On the face of it the patient-focused data for hip and knee replacements was much stronger and initially we probably had the highest hopes for real progress here: the entry point for treatment is similar in the UK and US and our measurement system in this country appeared to be easily transferable.

Unfortunately it turned out we weren’t able to use that system and although we substituted a similar one, developed in Minnesota, we soon discovered how slight differences in wording can significantly change how the patient perceives their experience. We were comparing Braeburns with Golden Delicious.

This also demonstrated the truth of GB Shaw’s famous dictum that we are two nations divided by a common language. We now realise that if we want to find common measures of the patient experience on both sides of the pond we will need experts in terminology to ensure we all understand the same things when the same words are used.

Probably our least fruitful line of inquiry was dementia. Despite enormous determination in both countries to tackle this escalating problem, hard information about the patient experience is still thin on the ground. This is something we will be exploring further in the future.

Surprisingly, the area that yielded the most promising results turned out to be depression – a topic that might have been thought in advance to be the trickiest to pin down and define.
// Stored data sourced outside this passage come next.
Lemma last_in_blocks_concat size blocks :
  Forall (fun b => length b = size) blocks -> last_in_blocks size blocks = rposition nonzero (concat blocks).
Proof.
  unfold last_in_blocks. induction 1 as [|b blocks Hb Hbs IH]; cbn [rposition concat]; [done|].
  rewrite rposition_app, <- IH.
  destruct (rposition (fun bytes => negb (forallb (fun b => b =? 0)%Z bytes)) blocks) as [k|] eqn:E; cbn [lookup list_lookup default].
  - destruct (rposition nonzero (default [] (blocks !! k))) as [i|] eqn:Ei; cbn [fmap option_fmap option_map]; [f_equal; lia|].
    exfalso. apply forallb_zero_rposition in Ei.
    assert (Hk : match blocks !! k with Some x => negb (forallb (fun b => b =? 0)%Z x) = true | None => False end).
    { clear -E. revert k E. induction blocks as [|x l IH]; intros k H; cbn [rposition] in H; [done|].
      destruct (rposition _ l) as [j|] eqn:Ej.
      - injection H as <-. simpl. by apply IH.
      - destruct (negb _) eqn:En; [|done]. injection H as <-. done. }
    destruct (blocks !! k); [|done]. simpl in Ei. by rewrite Ei in Hk.
  - destruct (forallb (fun b => b =? 0)%Z b) eqn:Ez; cbn [negb].
    + by apply forallb_zero_rposition in Ez.
    + cbn. by destruct (rposition nonzero b).
Qed.

Lemma chunks_concat size n data :
  n * size <= length data ->
  concat (chunks size n data) = take (n * size) data /\ Forall (fun b => length b = size) (chunks size n data).
Proof.
  revert data. induction n as [|n IH]; intros data H; cbn [chunks concat]; [done|].
  destruct (IH (drop size data)) as [IH1 IH2]; [rewrite length_drop; lia|]. split.
  - rewrite IH1. cbn [Nat.mul]. rewrite <- (take_drop size (take (size + n * size) data)).
    f_equal; [rewrite take_take; f_equal; lia|]. by rewrite skipn_firstn_comm, Nat.add_comm, Nat.add_sub.
  - constructor; [rewrite length_take; lia|done].
Qed.

Lemma last_nonzero_rposition data : last_nonzero data = rposition nonzero data.
Proof.
  unfold last_nonzero, last_nonzero_by. set (size := BLOCK). assert (Hs : 0 < size) by (unfold size, BLOCK; lia).
  clearbody size. set (n := length data / size).
  assert (Hn : n * size <= length data) by (unfold n; rewrite Nat.mul_comm; apply Nat.Div0.mul_div_le).
  destruct (chunks_concat size n data Hn) as [Hc Hl]. pose proof (last_in_blocks_concat size _ Hl) as Hb.
  unfold last_in_blocks in Hb. rewrite Hb, Hc.
  assert (R : rposition nonzero data = rposition nonzero (take (n * size) data ++ drop (n * size) data))
    by (by rewrite take_drop).
  rewrite R, rposition_app, length_take, Nat.min_l by lia. by destruct (rposition nonzero (drop _ data)).
Qed.
Lemma arena_frame_ok a sealed cur s fs i f :
  arena_ok a sealed cur -> (sealed ++ [cur]) !! s = Some fs -> fs !! i = Some f -> frame_ok f.
Proof using Hg.
  intros H Hs Hi. destruct (arena_segment a sealed cur s fs H Hs) as (data & _ & [Hp _] & _).
  pose proof (sp_frames _ _ Hp) as Hf. rewrite Forall_lookup in Hf. eauto.
Qed.

Lemma read_frame_at a sealed cur s fs i f :
  arena_ok a sealed cur -> (sealed ++ [cur]) !! s = Some fs -> fs !! i = Some f ->
  read_frame g a (s * segment_size g + length (log (take i fs))) = Ok f.
Proof using Hg laws.
  intros H Hs Hi. pose proof (arena_frame_ok a sealed cur s fs i f H Hs Hi) as [Hd Hv].
  destruct (arena_segment a sealed cur s fs H Hs) as (data & Hdata & [Hok He] & Hlen & _).
  destruct (seg_frame_at data fs i f Hok Hi) as (Hdrop & Hnext & Hle). pose proof (seg_length _ _ Hok).
  destruct f as [d v]; cbn [fst snd] in *. pose proof (stored_length d Hd) as Hst. pose proof (frame_bytes_length d v) as Hfb.
  unfold read_frame. rewrite (with_mapping_ok a sealed cur s data) by (auto; unfold HEADER_SIZE in *; lia). cbn [obind].
  rewrite Hdrop, frame_header by done. cbn [ok_or obind]. unfold payload_ok in Hd.
  rewrite (proj2 (Z.eqb_neq (Z.of_nat (length d)) 0)), (proj2 (Z.ltb_ge _ _)) by lia. cbn [negb].
  rewrite (proj2 (Z.eqb_neq (Z.of_nat (length (stored d))) 0)), (proj2 (Z.ltb_ge (Z.of_nat (length d)) _)) by lia. cbn [negb orb].
  rewrite !Nat2Z.id. unfold frame_bytes at 1. rewrite <- app_assoc.
  rewrite <- (header_bytes_length (crc32 d) (Z.of_nat (length d)) (Z.of_nat (length (stored d))) v) at 1 2.
  rewrite get_range_app_mid. cbn [ok_or obind]. pose proof (stored_decodes d) as D. destruct (_ <? _)%Z.
  - rewrite D. cbn [ok_or obind]. by rewrite Nat.eqb_refl, Z.eqb_refl.
  - injection D as D. rewrite D. cbn [obind]. by rewrite Nat.eqb_refl, Z.eqb_refl.
Qed.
But we soon discovered that clinicians in both countries use the same measure – PHQ-9 – to gauge people’s level of depression. What is more they apply a similar scale to establish when someone enters and leaves the care system and how quickly they recover. Even more encouragingly, the terminology used is almost exactly the same – and means the same!

We are now planning to run pilots in both England and the US to try and turn this information into useable knowledge. We are very hopeful this can help to identify which depression treatments are most effective and how this can help individuals to recover more quickly. Clearly this could have enormous implications for both the individual and society.

Our work over the last two years has served to emphasise the importance of the human factor in data collection. By that I mean not only the primacy of the patient experience but also the critical importance of human interpretation of the words and phrases we use. But when man and machine are working together effectively, we have a lot to be optimistic about.